What is needed here is an exact repetition of the records below, beginning at the line that has "dst c = dst" and stopping after the line that has "subst b400. Z.div_mod_to_equations.".

== DATA SECTION ==

Lemma general_query_run w user_input user_id st :
  general_query w user_input user_id st =
    match chat_reply w user_input with
    | None => (add_trace st [SendMessage user_input], Raise)
    | Some r =>
        match text r with
        | None => (exec (update_memory user_id "last_user_input" (JStr user_input))
                        (add_trace st [SendMessage user_input]), Raise)
        | Some reply => (record_exchange user_id user_input reply
                           (add_trace st [SendMessage user_input]), Ret reply)
        end
    end.
Proof.
  unfold record_exchange. munfold.
  destruct (chat_reply w user_input) as [[[reply|]]|]; done.
Qed.

(** The instruction is sent once, or the loop raises before it is. *)
Lemma summarize_articles_events w v st :
  summarize_articles w v st = (st, Raise) ∨
  ∃ m, summarize_articles w v st =
         (add_trace st [SendMessage m], from_option Ret Raise (chat_reply w m ≫= text)).
Proof.
  unfold summarize_articles.
  destruct (py_slice5 v) as [articles|] eqn:Hv; [| by left].
  erewrite run_bind_ret; [| reflexivity].
  destruct (add_articles summarize_header articles) as [m|] eqn:Hm; [| by left].
  erewrite run_bind_ret; [| reflexivity].
  right. exists m. munfold.
  by destruct (chat_reply w m) as [[[reply|]]|].
Qed.

Lemma is_general_spec user_input user_id st :
  is_general user_input user_id st = true →
  is_search user_input = false ∧
  (is_summarize user_input = true → py_bool (stored_results user_id st) = false).
Proof.
  unfold is_general. destruct (is_search user_input); [done |].
  destruct (is_summarize user_input); [| done].
  by destruct (py_bool _).
Qed.

(** After the two stores are written on the search path nothing writes
    them again in that turn. *)
Lemma chatbot_response_search_stores w user_input user_id st :
  is_search user_input = true →
  same_stores
    (remember_search user_id (fetch_value w user_input)
       (add_trace st [CallChatbot user_input user_id; HttpGet (tavily_url user_input)]))
    (exec (chatbot_response w user_input user_id) st).
Proof.
  intros Hs. unfold exec. rewrite chatbot_response_search by done. cbn zeta.
  destruct (is_nonempty_list _); [| done].
  rewrite try_except_state. apply same_stores_summarize_articles.
Qed.

Lemma record_exchange_run user_id user_input reply st :
  record_exchange user_id user_input reply st =
    State (conversation_memory st ++ [Turn "user" user_input; Turn "assistant" reply])
          (memory_after_update user_id "last_gemini_response" (JStr reply)
             (memory_after_update user_id "last_user_input" (JStr user_input)
                (user_memory st)))
          (tavily_response_memory st) (trace st).
Proof.
  unfold record_exchange, exec.
  erewrite run_bind_ret; [| apply update_memory_run].
  erewrite run_bind_ret; [| apply update_memory_run].
  munfold. simpl. by rewrite <- app_assoc.
Qed.

(** The general-query path, outcome by outcome. *)
Lemma chatbot_response_general_run w user_input user_id st :
  is_general user_input user_id st = true →
  chatbot_response w user_input user_id st =
    let st1 := add_trace st [CallChatbot user_input user_id; SendMessage user_input] in
    match chat_reply w user_input with
    | None => (st1, Ret generic_failure)
    | Some r =>
        match text r with
        | None => (exec (update_memory user_id "last_user_input" (JStr user_input)) st1,
                   Ret generic_failure)
        | Some reply => (record_exchange user_id user_input reply st1, Ret reply)
        end
    end.
Proof.
  intros [Hs Hb]%is_general_spec.
  rewrite chatbot_response_general by done.
  erewrite run_bind_ret; [| apply run_log].
  unfold try_except. rewrite general_query_run, add_trace_app. cbn [app].
  by destruct (chat_reply w user_input) as [[[reply|]]|].
Qed.
(** C10. On first use, when initialization goes through, the manager has
    sent exactly two calls, an empty document to the metrics index and
    then the mapping: the index has received one document more, and that
    document has no [endpoint], [wall_ms] or [timestamp] field.  The first
    store and the first retrieve both start with these calls. *)
Theorem first_use_indexes_empty_document
    (e : Env) (c : Awaitable) (idx : string) :
  manager e = ES.__init__ c idx ->
  result (ES.setup e) = inr tt ->
  let e' := env_of (ES.setup e) in
  es_calls e'
  = es_calls e ++ [Index idx (JObj []) None;
                   Index idx ES.mapping (Some "_mapping")]
  /\ documents idx (es_calls e') = documents idx (es_calls e) ++ [JObj []]
  /\ has_field "endpoint" (JObj []) = false
  /\ has_field "wall_ms" (JObj []) = false
  /\ has_field "timestamp" (JObj []) = false
  /\ (forall data, exists rest,
        es_calls (env_of (ES._store data e)) = es_calls e' ++ rest)
  /\ (forall interval, exists rest,
        es_calls (env_of (ES.retrieve interval e)) = es_calls e' ++ rest).
Proof.
  intros Hm Hr. cbv zeta.
  destruct (setup_success e Hr) as (Hc & _ & _ & _ & _ & _ & _).
  rewrite Hm in Hc. unfold init_calls in Hc. simpl in Hc.
  split; [exact Hc|].
  split.
  { rewrite Hc, documents_app. simpl. now rewrite String.eqb_refl. }
  repeat (split; [reflexivity|]).
  split.
  - intros data. rewrite store_unfold, (after_setup_ok _ e Hr).
    apply store_after_setup.
  - intros interval. rewrite retrieve_unfold, (after_setup_ok _ e Hr).
    apply after_setup_spec.
Qed.

Lemma first_use_indexes_empty_document_witness :
  let e' := env_of (ES.setup Tests.env0) in
  es_calls e'
  = [Index "quepid_es_proxy.metrics" (JObj []) None;
     Index "quepid_es_proxy.metrics" ES.mapping (Some "_mapping")]
  /\ documents "quepid_es_proxy.metrics" (es_calls e') = [JObj []].
Proof.
  cbv zeta.
  destruct (first_use_indexes_empty_document Tests.env0
              (Future_ (inr Tests.mock_client)) ES.default_index
              eq_refl eq_refl) as (H1 & H2 & _).
  split; [exact H1 | exact H2].
Defined.

Lemma store_frame (data : BenchmarkRecord) (e : Env) :
  finished (env_of (ES._store data e)) = finished e
  /\ tasks (env_of (ES._store data e)) = tasks e
  /\ measured (ES._store data e) = [].
Proof.
  destruct e as [t d [c idx [cl|] mr] calls tk fin]; run_es;
    try (destruct (await c) as [c' [x|cl]]; simpl; [auto|]);
    destruct (is_none mr); simpl;
    repeat match goal with
           | |- context [respond ?a ?b ?c] =>
               destruct (respond a b c); simpl
           end; auto.
Qed.
(** What the break-down computes from a wall-clock second [T] of the 400
    years before or after 2001, block by block, whatever the day. *)
Lemma break_down_any T cal :
  -12622780800 < T < 12622780800 ->
  let b400 := T mod 12622780800 in
  let b100 := b400 mod 3155673600 in
  let b4 := b100 mod 126230400 in
  let b1 := b4 mod 31536000 in
  exists c mo tb dom,
    break_down T cal = Ok c /\
    year c = 2001 + 400 * (T / 12622780800) + 100 * (b400 / 3155673600)
             + 4 * (b100 / 126230400) + b4 / 31536000 /\
    1 <= mo <= 12 /\
    table_at BibCpp_SECONDSTILLMONTH (leapIndex (year c)) (mo - 1) = Ok tb /\
    table_at DAYSOFMONTH (leapIndex (year c)) mo = Ok dom /\
    tb <= b1 < tb + dom * 86400 /\
    month c = mo /\
    day c = (b1 - tb) / 86400 + 1 /\
    hour c = ((b1 - tb) mod 86400) / 3600 /\
    minute c = (((b1 - tb) mod 86400) mod 3600) / 60 /\
    second c = (((b1 - tb) mod 86400) mod 3600) mod 60 /\
    dayInYear c = b1 / 86400 + 1 /\
    dayInWeek c = (T mod 604800) / 86400 + 1 /\
    dst c = dst cal /\ timeZone c = timeZone cal /\
    calendarWeek c
    = Int.to_int8
        (Int.to_uint8
           ((if (T <? 0) && (T mod 604800 =? 0)
             then T / 604800 - 1 else T / 604800)
            - Z.quot ((T / 12622780800) * 146097 + (b400 / 3155673600) * 36524
                      + (b100 / 126230400) * 1461 + (b4 / 31536000) * 365) 7
            + 1)).
Proof.
  intros HT b400 b100 b4 b1.
  pose proof (Z.mod_pos_bound T 12622780800 ltac:(lia)) as H400.
  pose proof (Z.mod_pos_bound b400 3155673600 ltac:(lia)) as H100.
  pose proof (Z.mod_pos_bound b100 126230400 ltac:(lia)) as H4.
  pose proof (Z.mod_pos_bound b4 31536000 ltac:(lia)) as H1.
  fold b400 in H400. fold b100 in H100. fold b4 in H4. fold b1 in H1.
  set (k := T / 12622780800).
  set (j := b400 / 3155673600).
  set (i := b100 / 126230400).
  set (h := b4 / 31536000).
  assert (Hk : -1 <= k <= 0) by (subst k; Z.div_mod_to_equations; lia).
  assert (Hj : 0 <= j <= 4) by (subst j; Z.div_mod_to_equations; lia).
  assert (Hi : 0 <= i <= 24) by (subst i; Z.div_mod_to_equations; lia).
  assert (Hh : 0 <= h <= 4) by (subst h; Z.div_mod_to_equations; lia).
  set (Y := 2001 + 400 * k + 100 * j + 4 * i + h).
  assert (Hil : leapIndex Y = 0 \/ leapIndex Y = 1)
    by (unfold leapIndex; destruct (isLeapYear Y); auto).
  destruct (month_of_block (leapIndex Y) b1 Hil H1) as (mo & tb & dom & Hmo & Htb & Hdom & Hb).
  destruct (month_tables _ _ _ _ Hil Hmo Htb Hdom) as (Htb0 & Htbm & Hdomb & Hend).
  set (bM := b1 - tb) in *.
  assert (HbM : 0 <= bM < 2678400) by (subst bM; lia).
  pose proof (Z.mod_pos_bound bM 86400 ltac:(lia)) as HbD.
  pose proof (Z.mod_pos_bound (bM mod 86400) 3600 ltac:(lia)) as HbH.
  pose proof (Z.mod_pos_bound T 604800 ltac:(lia)) as HbW.
  assert (E400 : unsignedModulo_i64 T BibCpp_SECONDSPER400YEARS = Ok (k, b400)).
  { constants. apply unsignedModulo_i64_floor; try lia.
    fold b400. destruct (Z_le_gt_dec 0 T); [left; lia|right].
    subst b400. Z.div_mod_to_equations. lia. }
  assert (E100 : unsignedModulo_i64 (Int.to_int64 b400) BibCpp_SECONDSPER100YEARS
                 = Ok (j, b100)).
  { constants. rewrite to_int64_eq by lia. apply unsignedModulo_i64_floor; lia. }
  assert (E4 : unsignedModulo_i64 (Int.to_int64 b100) BibCpp_SECONDSPER4YEARS
               = Ok (i, b4)).
  { constants. rewrite to_int64_eq by lia. apply unsignedModulo_i64_floor; lia. }
  assert (E1 : unsignedModulo_i64 (Int.to_int64 b4) BibCpp_SECONDSPERNORMALYEAR
               = Ok (h, b1)).
  { constants. rewrite to_int64_eq by lia. apply unsignedModulo_i64_floor; lia. }
  assert (EY : Int.to_int32
                 (Int.to_int32 (Int.to_int64 (k + 5)) * 400 + Int.to_int32 j * 100
                  + Int.to_int32 i * 4 + Int.to_int32 (Int.to_int64 (h + 1))) = Y).
  { rewrite (to_int64_eq (k + 5)), (to_int64_eq (h + 1)) by lia.
    rewrite (to_int32_eq (k + 5)), (to_int32_eq j), (to_int32_eq i),
      (to_int32_eq (h + 1)) by lia.
    rewrite to_int32_eq by lia. subst Y. lia. }
  assert (EM : month_scan (leapIndex Y) b1 12 = Ok (mo - 1))
    by (apply (month_scan_finds _ _ tb dom); assumption).
  assert (EbM : Int.to_int64 (Int.to_uint64 (b1 - tb)) = bM).
  { fold bM. rewrite to_uint64_eq by lia. apply to_int64_eq. lia. }
  assert (ED : unsignedModulo_i64 bM BibCpp_SECONDSPERDAY
               = Ok (bM / 86400, bM mod 86400)).
  { constants. apply unsignedModulo_i64_floor; lia. }
  assert (EH : unsignedModulo_i64 (Int.to_int64 (bM mod 86400)) BibCpp_SECONDSPERHOUR
               = Ok ((bM mod 86400) / 3600, (bM mod 86400) mod 3600)).
  { constants. rewrite to_int64_eq by lia. apply unsignedModulo_i64_floor; lia. }
  assert (EMi : unsignedModulo_i64 (Int.to_int64 ((bM mod 86400) mod 3600))
                  BibCpp_SECONDSPERMINUTE
                = Ok (((bM mod 86400) mod 3600) / 60, ((bM mod 86400) mod 3600) mod 60)).
  { constants. rewrite to_int64_eq by lia. apply unsignedModulo_i64_floor; lia. }
  assert (EDy : unsignedModulo_i64 (Int.to_int64 b1) BibCpp_SECONDSPERDAY
                = Ok (b1 / 86400, b1 mod 86400)).
  { constants. rewrite to_int64_eq by lia. apply unsignedModulo_i64_floor; lia. }
  assert (EW : unsignedModulo_i64 T BibCpp_SECONDSPERWEEK
               = Ok (if (T <? 0) && (T mod 604800 =? 0)
                     then T / 604800 - 1 else T / 604800, T mod 604800)).
  { constants. apply (unsignedModulo_value 64); [lia| |];
      unfold Int.max_signed, Int.min_signed; simpl; lia. }
  assert (EDays :
    Int.to_int64
      (k * BibCpp_DAYSPER400YEARS
       + Int.to_int32 (Int.to_int32 j * BibCpp_DAYSPER100YEARS)
       + i * BibCpp_DAYSPER4YEARS
       + Int.to_int32 (Int.to_int32 h * BibCpp_DAYSPERNORMALYEAR))
    = k * 146097 + j * 36524 + i * 1461 + h * 365).
  { constants. rewrite (to_int32_eq j), (to_int32_eq h) by lia.
    rewrite (to_int32_eq (j * 36524)), (to_int32_eq (h * 365)) by lia.
    apply to_int64_eq. lia. }
  assert (Edw : unsignedModulo_i64 (Int.to_int64 (T mod 604800))
                  BibCpp_SECONDSPERDAY
                = Ok ((T mod 604800) / 86400, (T mod 604800) mod 86400)).
  { constants. rewrite to_int64_eq by lia. apply unsignedModulo_i64_floor; lia. }
  unfold break_down.
  rewrite E400. cbn [bind]. cbv beta iota zeta.
  rewrite E100. cbn [bind]. cbv beta iota zeta.
  rewrite E4. cbn [bind]. cbv beta iota zeta.
  rewrite E1. cbn [bind]. cbv beta iota zeta.
  rewrite EY, EM. cbn [bind].
  rewrite Htb. cbn [bind].
  rewrite EbM, ED. cbn [bind]. cbv beta iota zeta.
  rewrite EH. cbn [bind]. cbv beta iota zeta.
  rewrite EMi. cbn [bind]. cbv beta iota zeta.
  rewrite EDy. cbn [bind]. cbv beta iota zeta.
  rewrite EW. cbn [bind]. cbv beta iota zeta.
  rewrite EDays.
  rewrite Edw. cbn [bind]. cbv beta iota zeta.
  eexists. exists mo, tb, dom. split; [reflexivity|].
  cbn [year month day hour minute second dst timeZone dayInYear dayInWeek
       calendarWeek set_year set_month set_day set_hour set_minute set_second
       set_dayInYear set_calendarWeek set_dayInWeek].
  assert (Hd : 0 <= bM / 86400 <= 30) by (Z.div_mod_to_equations; lia).
  assert (Hhh : 0 <= (bM mod 86400) / 3600 <= 23) by (Z.div_mod_to_equations; lia).
  assert (Hmi : 0 <= ((bM mod 86400) mod 3600) / 60 <= 59)
    by (Z.div_mod_to_equations; lia).
  pose proof (Z.mod_pos_bound ((bM mod 86400) mod 3600) 60 ltac:(lia)) as Hss.
  assert (Hdy : 0 <= b1 / 86400 <= 364) by (Z.div_mod_to_equations; lia).
  assert (Hdw : 0 <= (T mod 604800) / 86400 <= 6) by (Z.div_mod_to_equations; lia).
  fold bM.
  repeat split; try assumption; try reflexivity; try lia.
  - rewrite to_uint8_eq; lia.
  - rewrite to_uint8_eq; lia.
  - rewrite to_uint8_eq; lia.
  - rewrite to_uint8_eq; lia.
  - rewrite to_uint8_eq; lia.
  - rewrite (to_int64_eq (b1 / 86400 + 1)) by lia. rewrite to_int16_eq; lia.
  - rewrite to_uint8_eq; lia.
Qed.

===

— OUTPUT FOR THIS TASK —
    dst c = dst cal /\ timeZone c = timeZone cal /\
    calendarWeek c
    = Int.to_int8
        (Int.to_uint8
           ((if (T <? 0) && (T mod 604800 =? 0)
             then T / 604800 - 1 else T / 604800)
            - Z.quot ((T / 12622780800) * 146097 + (b400 / 3155673600) * 36524
                      + (b100 / 126230400) * 1461 + (b4 / 31536000) * 365) 7
            + 1)).
Proof.
  intros HT b400 b100 b4 b1.
  pose proof (Z.mod_pos_bound T 12622780800 ltac:(lia)) as H400.
  pose proof (Z.mod_pos_bound b400 3155673600 ltac:(lia)) as H100.
  pose proof (Z.mod_pos_bound b100 126230400 ltac:(lia)) as H4.
  pose proof (Z.mod_pos_bound b4 31536000 ltac:(lia)) as H1.
  fold b400 in H400. fold b100 in H100. fold b4 in H4. fold b1 in H1.
  set (k := T / 12622780800).
  set (j := b400 / 3155673600).
  set (i := b100 / 126230400).
  set (h := b4 / 31536000).
  assert (Hk : -1 <= k <= 0) by (subst k; Z.div_mod_to_equations; lia).
  assert (Hj : 0 <= j <= 4) by (subst j; Z.div_mod_to_equations; lia).
  assert (Hi : 0 <= i <= 24) by (subst i; Z.div_mod_to_equations; lia).
  assert (Hh : 0 <= h <= 4) by (subst h; Z.div_mod_to_equations; lia).
  set (Y := 2001 + 400 * k + 100 * j + 4 * i + h).
  assert (Hil : leapIndex Y = 0 \/ leapIndex Y = 1)
    by (unfold leapIndex; destruct (isLeapYear Y); auto).
  destruct (month_of_block (leapIndex Y) b1 Hil H1) as (mo & tb & dom & Hmo & Htb & Hdom & Hb).
  destruct (month_tables _ _ _ _ Hil Hmo Htb Hdom) as (Htb0 & Htbm & Hdomb & Hend).
  set (bM := b1 - tb) in *.
  assert (HbM : 0 <= bM < 2678400) by (subst bM; lia).
  pose proof (Z.mod_pos_bound bM 86400 ltac:(lia)) as HbD.
  pose proof (Z.mod_pos_bound (bM mod 86400) 3600 ltac:(lia)) as HbH.
  pose proof (Z.mod_pos_bound T 604800 ltac:(lia)) as HbW.
  assert (E400 : unsignedModulo_i64 T BibCpp_SECONDSPER400YEARS = Ok (k, b400)).
  { constants. apply unsignedModulo_i64_floor; try lia.
    fold b400. destruct (Z_le_gt_dec 0 T); [left; lia|right].
    subst b400. Z.div_mod_to_equations. lia. }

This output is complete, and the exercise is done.